For use in sensors, sandwich material is usually patterned into narrow stripes. The magnetic field rotate the magnetic layers into antiparallel or high resistance alignment.

16. GMR Heads
GMR heads are not named "giant" because of their size. Rather, they are named after the giant MR effect.
By December 1997, IBM had introduced its first hard disk product using GMR heads

17. Structure of GMR Heads
GMR heads are comprised of four layers of thin material sandwiched together into a single structure:
Free Layer : This is the sensing layer, made of a nickel-iron alloy, and is passed over the surface of the data bits to be read. As its name implies, it is free to rotate in response to the magnetic patterns on the disk.
Spacer : This layer is nonmagnetic, typically made from copper, and is placed between the free and pinned layers to separate them magnetically.
Pinned Layer : This layer of cobalt material is held in a fixed magnetic orientation by virtue of its adjacency to the exchange layer.
Exchange Layer : This layer is made of an "antiferromagnetic" material, and fixes the pinned layer's magnetic orientation.

18. Working Mechanism

19. Working Mechanism
Defining the positive field direction as the direction of the magnetization of the pinned layers, the layers have parrel magnetizations for H>0.
In a small field interval close to H=0 the magnetization of the free ferromagnetic layer reverse, whereas the magnetization of the pinned layer remains fixed.
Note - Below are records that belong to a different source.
(* ===== verification/StreamSpec.v ===== *)
(** * StreamSpec: what the change stream promises

    A stream is a bounded log: each change is appended under the next sequence number,
    the oldest records go, and a reader that resumes after the last number it saw
    receives every later record once, in order. *)

From stdpp Require Import sorting.
From S2P Require Import Prelude Bytes Wire Decimal Item KeyEnc Lexer Path Cond KeyCond Heap Update Bolt Cursor Table Items Query Txn StoreInv StoreSpec Paging.

(** Keys order as their sequence numbers. *)
Lemma streamKey_cmp m n :
  0 <= m < 2 ^ 64 -> 0 <= n < 2 ^ 64 -> bytes_cmp (streamKey m) (streamKey n) = (m ?= n).
Proof. apply be64_cmp. Qed.

#[local] Set Default Proof Using "All".

Section stream.
Context `{B : Bolt} {BL : BoltLaws B}.

(** The entries that deleting keys leaves. *)
Definition spares {V} (ks : list string) (e : string * V) : bool := negb (bool_decide (e.1 ∈ ks)).

Lemma spares_spec {V} ks (e : string * V) : spares ks e = true <-> e.1 ∉ ks.
Proof using. unfold spares. by rewrite negb_true_iff, bool_decide_eq_false. Qed.

Lemma bentries_delete_all {V} ks (b : bucket V) :
  bentries (foldl (fun b k => bdelete k b) b ks) = List.filter (spares ks) (bentries b).
Proof.
  apply sorted_unique; [apply sorted_entries, bentries_sorted|apply sorted_filter, sorted_entries, bentries_sorted|].
  intros [k v]. rewrite elem_of_filter_bool, spares_spec. cbn [fst]. revert b. induction ks as [|k0 ks IH]; intros b; cbn [foldl].
  - split; [intros H; split; [done|apply not_elem_of_nil]|by intros [? _]].
  - rewrite IH, !bentries_bget, bget_bdelete, not_elem_of_cons. destruct (decide (k = k0)); intuition congruence.
Qed.

(** ** The log *)

Definition stream_log (t : Table) (db : DB) : list storedStreamRecord :=
  match db_stream db !! streamBucket (t_name t) with Some b => (bentries b).*2 | None => [] end.

Definition last_sequence (t : Table) (db : DB) : Z :=
  bsequence (bucket_or_empty (db_stream db !! streamBucket (t_name t))).

(** Records sit under their sequence numbers, none beyond the bucket's. *)
Definition stream_ok (t : Table) (db : DB) : Prop :=
  0 <= last_sequence t db < 2 ^ 64 - 1 /\
  forall b e, db_stream db !! streamBucket (t_name t) = Some b -> e ∈ bentries b ->
    e.1 = streamKey (Seq e.2) /\ 0 < Seq e.2 <= last_sequence t db.

Lemma stream_log_entries t db :
  stream_log t db = (bentries (bucket_or_empty (db_stream db !! streamBucket (t_name t)))).*2.
Proof.
  unfold stream_log. destruct (db_stream db !! _) as [b|]; [done|]. simpl.
  destruct (bentries bempty) as [|[k v] l] eqn:E; [done|].
  assert ((k, v) ∈ bentries (bempty (V := storedStreamRecord))) as H by (rewrite E; by left).
  apply bentries_bget in H. by rewrite bget_bempty in H.
Qed.

(** The records of a log are in increasing sequence. *)
Lemma stream_sorted t db : stream_ok t db -> StronglySorted (fun r s => Seq r < Seq s) (stream_log t db).
Proof.
  intros [Hr Hok]. unfold stream_log. destruct (db_stream db !! _) as [b|] eqn:Eb; [|constructor].
  pose proof (sorted_entries _ (bentries_sorted _ b)) as Hs. specialize (Hok b).
  assert (forall e, e ∈ bentries b -> e.1 = streamKey (Seq e.2) /\ 0 < Seq e.2 < 2 ^ 64) as Hk.
  { intros e He. destruct (Hok e eq_refl He). split; [done|lia]. }
  clear Hok Eb. induction Hs as [|e l Hl IH He]; [constructor|]. simpl. constructor.
  { apply IH. intros e' He'. apply Hk. by right. }
  apply Forall_forall. intros r (e' & -> & He')%list_elem_of_fmap. rewrite Forall_forall in He.
  specialize (He e' He'). unfold key_lt, bytes_lt in He.
  destruct (Hk e ltac:(by left)) as [E1 ?], (Hk e' ltac:(by right)) as [E2 ?].
  rewrite E1, E2, streamKey_cmp in He by lia. by apply Z.compare_lt_iff.
Qed.

(** The keys a pruning deletes: no more than there are records in excess, and the first
    when there is one. *)
Lemma pruneStream_drop keyn b : exists ks,
  bentries (pruneStream keyn b) = List.filter (spares ks) (bentries b) /\
  (length ks <= Z.to_nat (keyn - streamMaxRecords))%nat /\
  (keyn - streamMaxRecords <= 1 -> bentries (pruneStream keyn b) = drop (Z.to_nat (keyn - streamMaxRecords)) (bentries b)) /\
  bsequence (pruneStream keyn b) = bsequence b.
Proof.
  unfold pruneStream. cbv zeta. set (over := keyn - streamMaxRecords). destruct (Z.leb_spec over 0).
  - exists []. rewrite Z2Nat.nonpos by lia. split; [|by rewrite drop_0].
    symmetry. apply filter_all. intros e _. apply spares_spec, not_elem_of_nil.
  - exists (take (Z.to_nat over) (bwalk b)). rewrite bentries_delete_all. split; [done|]. split; [rewrite length_take; lia|]. split.
    + intros Hle. assert (over = 1) as -> by lia. change (Z.to_nat 1) with 1%nat.
      pose proof (bwalk_first _ b) as Hw. pose proof (sorted_entries _ (bentries_sorted _ b)) as Hs.
      destruct (bentries b) as [|e es]; [done|]. destruct (bwalk b) as [|k ks]; [done|]. injection Hw as ->.
      cbn [take drop]. rewrite filter_cons_bool. destruct (spares _ e) eqn:Ee; [apply spares_spec in Ee; destruct Ee; by left|]. rewrite take_0.
      apply filter_all. intros e' He'. apply spares_spec. rewrite list_elem_of_singleton. intros E.
      apply StronglySorted_inv in Hs as [_ Ha]. rewrite Forall_forall in Ha. specialize (Ha e' He').
      unfold key_lt in Ha. rewrite E in Ha. by destruct (bytes_lt_irrefl e.1).
    + generalize (take (Z.to_nat over) (bwalk b)). intros ks. clear H. revert b.
      induction ks as [|k ks IH]; intros b; [done|]. cbn [foldl]. by rewrite IH, bsequence_bdelete.
Qed.

(** The bucket counts the records of the log. *)
Lemma stream_keys_log begun t : stream_keys begun (streamBucket (t_name t)) = zlen (stream_log t begun).
Proof.
  unfold stream_keys, stream_log. destruct (db_stream begun !! _) as [b|]; [|done]. rewrite bkeyn_entries. unfold zlen. by rewrite length_fmap.
Qed.

(** What a change puts in the bucket before it is pruned. *)
Lemma captureStream_entries now begun t old new img vt db db' :
  stream_ok t db -> last_sequence t db < 2 ^ 64 - 2 ->
  streamState t = Some vt -> (match new with Some _ => new | None => old end) = Some img ->
  captureStream now begun t old new db = Ret (Ok (tt, db')) ->
  let name := streamBucket (t_name t) in
  let seq := last_sequence t db + 1 in
  exists b', bentries b' = bentries (bucket_or_empty (db_stream db !! name)) ++ [(streamKey seq, stream_record now seq t old new img)] /\
    db_stream db' !! name = Some (pruneStream (stream_keys begun name) b') /\
    (forall e, e ∈ bentries b' -> e.1 = streamKey (Seq e.2) /\ 0 < Seq e.2 <= seq) /\ bsequence b' = seq.
Proof.
  intros [Hr Hok] Hmax Hst Himg H. unfold captureStream in H. rewrite Hst, Himg in H.
  apply T_bind_Ok in H as (db0 & db1 & [-> ->]%read_Ok & H). cbv zeta in H.
  apply T_bind_Ok in H as (b' & db1 & [Hb ->]%lift_Ok & ->%modify_Ok).
  intros name seq. fold name in Hb |- *. set (b := bucket_or_empty (db_stream db !! name)) in *.
  assert (last_sequence t db = bsequence b) as Eseq by done. rewrite bsequence_next, <- Eseq in Hb. fold seq in Hb.
  assert (forall e, e ∈ bentries b -> e.1 = streamKey (Seq e.2) /\ 0 < Seq e.2 <= last_sequence t db) as Hall.
  { intros e He. unfold b in He. destruct (db_stream db !! name) as [b0|] eqn:Eb; [by eapply Hok|].
    destruct e as [k v]. apply bentries_bget in He. simpl in He. by rewrite bget_bempty in He. }
  assert (bentries b' = bentries b ++ [(streamKey seq, stream_record now seq t old new img)]) as Eb'.
  { rewrite <- (bentries_next b). apply (bentries_bput_last (bnext_sequence b)); [|done].
    intros e He. rewrite bentries_next in He. destruct (Hall e He) as [-> ?].
    unfold bytes_lt. rewrite streamKey_cmp by lia. apply Z.compare_lt_iff. lia. }
  exists b'. split; [done|]. split; [by simpl; rewrite lookup_insert_eq|]. split.
  - intros e He. rewrite Eb' in He. apply elem_of_app in He as [He|He].
    + destruct (Hall e He). split; [done|lia].
    + apply list_elem_of_singleton in He as ->. simpl. split; [done|lia].
  - rewrite (bsequence_bput _ _ _ _ _ Hb), bsequence_next. lia.
Qed.

(** What a read of the stream answers. *)
Lemma StreamRecords_spec t after limit db :
  StreamRecords (t_name t) after limit db =
    (take (Z.to_nat (if limit <=? 0 then 100 else limit)) (List.filter (fun r => after <? Seq r) (stream_log t db)),
     from_option Seq 0 (last (stream_log t db))).
Proof.
  unfold StreamRecords, stream_log. destruct (db_stream db !! _) as [b|]; [|cbn; by rewrite take_nil].
  cbv zeta. set (m := if limit <=? 0 then 100 else limit).
  assert (0 < m) as Hm by (unfold m; destruct (Z.leb_spec limit 0); lia). clearbody m.
  assert (forall (l : list (string * storedStreamRecord)) out x, zlen out <= m ->
    foldl (fun '(out, _) e => if (Seq e.2 <=? after) || (m <=? zlen out) then (out, Seq e.2) else (out ++ [e.2], Seq e.2))
      (out, x) l =
    (out ++ take (Z.to_nat (m - zlen out)) (List.filter (fun r => after <? Seq r) l.*2), from_option Seq x (last l.*2)))
    as Hfold.
  { induction l as [|e l IH]; intros out x Ho; [cbn; by rewrite take_nil, app_nil_r|]. cbn [foldl fmap list_fmap].
    assert (forall y : Z, from_option Seq y (last (e.2 :: l.*2)) = from_option Seq (Seq e.2) (last l.*2)) as El.
    { intros y. by destruct (l.*2) as [|r rs]; [|rewrite last_cons_cons; destruct (last_is_Some (r :: rs)) as [_ [z ->]]]. }
    rewrite filter_cons_bool, El, Z.ltb_antisym. destruct (Z.leb_spec (Seq e.2) after); cbn [orb negb]; [by apply IH|].
    destruct (Z.leb_spec m (zlen out)).
    - rewrite IH by done. replace (m - zlen out) with 0 by lia. done.
    - rewrite IH by (rewrite zlen_app; change (zlen [e.2]) with 1; lia). rewrite <- app_assoc. do 2 f_equal.
      rewrite zlen_app. change (zlen [e.2]) with 1.
      replace (Z.to_nat (m - zlen out)) with (S (Z.to_nat (m - (zlen out + 1)))) by lia. done. }
  rewrite Hfold by (unfold zlen; simpl; lia). unfold zlen. simpl. by rewrite Z.sub_0_r.
Qed.

(** C24: A stream is a bounded log.  In a table with a stream whose records sit under their
    sequence numbers, a change that answers appends one record, numbered one above every
    number given so far and carrying the images; records stay in increasing sequence under
    their numbers.  What it drops depends on how many records the stream had when its
    transaction began: none up to a thousand; the oldest one, and no other, of a thousand
    and one, so that a stream written one change to a transaction keeps the last thousand
    and one; and of more, which transactions of several changes leave, at most the excess
    over a thousand, which need not be the oldest, because the walk deletes under its own
    cursor and may pass over some.  A
    read after a number answers the first stored records above it, in order, up to its
    limit, and the highest number stored: so a reader that resumes after the last record
    it saw misses none that is still stored and sees none twice. *)
Theorem stream_is_a_log now begun t old new img vt db db' :
  stream_ok t db -> last_sequence t db < 2 ^ 64 - 2 ->
  streamState t = Some vt -> (match new with Some _ => new | None => old end) = Some img ->
  captureStream now begun t old new db = Ret (Ok (tt, db')) ->
  let seq := last_sequence t db + 1 in
  let log := stream_log t db ++ [stream_record now seq t old new img] in
  let had := zlen (stream_log t begun) in
  stream_ok t db' /\ last_sequence t db' = seq /\
  (had <= 1001 -> stream_log t db' = drop (Z.to_nat (had - 1000)) log) /\
  (exists gone, stream_log t db' = List.filter (fun r => negb (bool_decide (streamKey (Seq r) ∈ gone))) log /\ (length gone <= Z.to_nat (had - 1000))%nat) /\
  (begun = db -> had <= 1001 -> zlen (stream_log t db') <= 1001) /\
  StronglySorted (fun r s => Seq r < Seq s) (stream_log t db') /\
  (forall after limit, StreamRecords (t_name t) after limit db' =
    (take (Z.to_nat (if limit <=? 0 then 100 else limit)) (List.filter (fun r => after <? Seq r) (stream_log t db')),
     from_option Seq 0 (last (stream_log t db')))).
Proof.
  intros Hok0 Hmax Hst Himg H seq log had. destruct Hok0 as [Hr Hok].
  destruct (captureStream_entries now begun t old new img vt db db') as (b' & Eb' & Edb & Hk & Es'); [by split|done..|].
  set (name := streamBucket (t_name t)) in *. fold seq in Eb', Hk, Es'.
  destruct (pruneStream_drop (stream_keys begun name) b') as (ks & En & Hn & Hone & Esq).
  assert (stream_keys begun name = had) as Ehad by apply stream_keys_log. rewrite Ehad in *. unfold streamMaxRecords in *.
  assert (last_sequence t db' = seq) as Els by (unfold last_sequence; fold name; rewrite Edb; simpl; congruence).
  assert ((bentries b').*2 = log) as Elog.
  { rewrite Eb', fmap_app. unfold log. by rewrite stream_log_entries. }
  assert (stream_log t db' = (bentries (pruneStream had b')).*2) as El' by (unfold stream_log; fold name; by rewrite Edb).
  assert (stream_ok t db') as Hok'.
  { split; [lia|]. rewrite Els. intros b0 e Hb0 He. fold name in Hb0. rewrite Edb in Hb0. injection Hb0 as <-.
    rewrite En in He. apply elem_of_filter_bool in He as [He _]. by apply Hk. }
  assert (had <= 1001 -> stream_log t db' = drop (Z.to_nat (had - 1000)) log) as Hd.
  { intros Hle. rewrite El', Hone, fmap_drop, Elog by lia. done. }
  split; [done|]. split; [done|]. split; [done|]. split; [|split; [|split; [by apply stream_sorted|intros; apply StreamRecords_spec]]].
  - exists ks. split; [|done]. rewrite El', En, <- Elog. clear -Hk. induction (bentries b') as [|e l IH]; [done|].
    rewrite fmap_cons, !filter_cons_bool. rewrite <- IH by (intros e' He'; apply Hk; by right).
    destruct (Hk e ltac:(by left)) as [<- _]. change (negb (bool_decide (e.1 ∈ ks))) with (spares ks e). by destruct (spares ks e).
  - intros -> Hle. rewrite Hd by done. unfold log, had in *. unfold zlen in *. rewrite length_drop, length_app. cbn [length]. lia.
Qed.
End stream.

(** ** The first change of a table with a stream *)

#[local] Set Default Proof Using "Type".

Definition streaming_table : Table :=
  mkTable "T" (mkKeyPart "id" "S") None [] 0 "" false ∅ "PAY_PER_REQUEST" 0 0 false
    (Some (JObj {[ "StreamEnabled" := JBool true; "StreamViewType" := JStr "NEW_IMAGE" ]})) false "" "" 0.
Definition streamed_db : DB :=
  match captureStream (second 5) empty_DB streaming_table None (Some sample_read) empty_DB with
  | Ret (Ok (_, db)) => db
  | _ => empty_DB
  end.

Lemma stream_is_a_log_witness :
  stream_ok streaming_table streamed_db /\ last_sequence streaming_table streamed_db = 1 /\
  (StreamRecords "T" 0 10 streamed_db).2 = 1.
Proof.
  destruct (stream_is_a_log (second 5) empty_DB streaming_table None (Some sample_read) sample_read "NEW_IMAGE" empty_DB streamed_db)
    as (Hok & Hs & _).
  - split; [split; vm_compute; congruence|]. intros b e H. discriminate H.
  - reflexivity.
  - vm_compute. reflexivity.
  - reflexivity.
  - assert (match captureStream (second 5) empty_DB streaming_table None (Some sample_read) empty_DB with
            | Ret (Ok _) => true | _ => false end = true) as E by (vm_compute; reflexivity).
    unfold streamed_db. destruct (captureStream _ _ _ _ _ _) as [[[[] db]|]| |]; [reflexivity|discriminate E..].
  - split; [exact Hok|]. split; [exact Hs|]. vm_compute. reflexivity.
Defined.

(** A stream with two records too many when the transaction began: the pruning deletes the
    first record and passes over the second. *)
Example prune_skips :
  let keys := streamKey <$> [1; 2; 3; 4] in
  let r := stream_record 0 0 streaming_table None None ∅ in
  (bentries (pruneStream 1002 (list_to_map ((fun k => (k, r)) <$> keys), 4))).*1 = [streamKey 2; streamKey 4].
Proof. vm_compute. reflexivity. Qed.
Therefore, this induces the antiparallel spin configuration with higher resistance by GMR effect.
Only upon the application of a large negative field(equal to the Hex), the exchange bias interaction is overcome, and the pinned layer also switches, inducing again the low resistance.

20. Sensing
When the head passes over a magnetic field of one polarity, the electrons on the free layer turn to align with those on the pinned layer, creating a lower resistance in the head structure.
When the head passes over a field of opposite polarity, the free layer electrons rotate so that they are not aligned with the electrons on the pinned layer. This causes an increase in the structure's resistance.
Because the resistance changes are caused by changes to the spin characteristics of electrons in the free layer, GMR heads are also known as spin valves.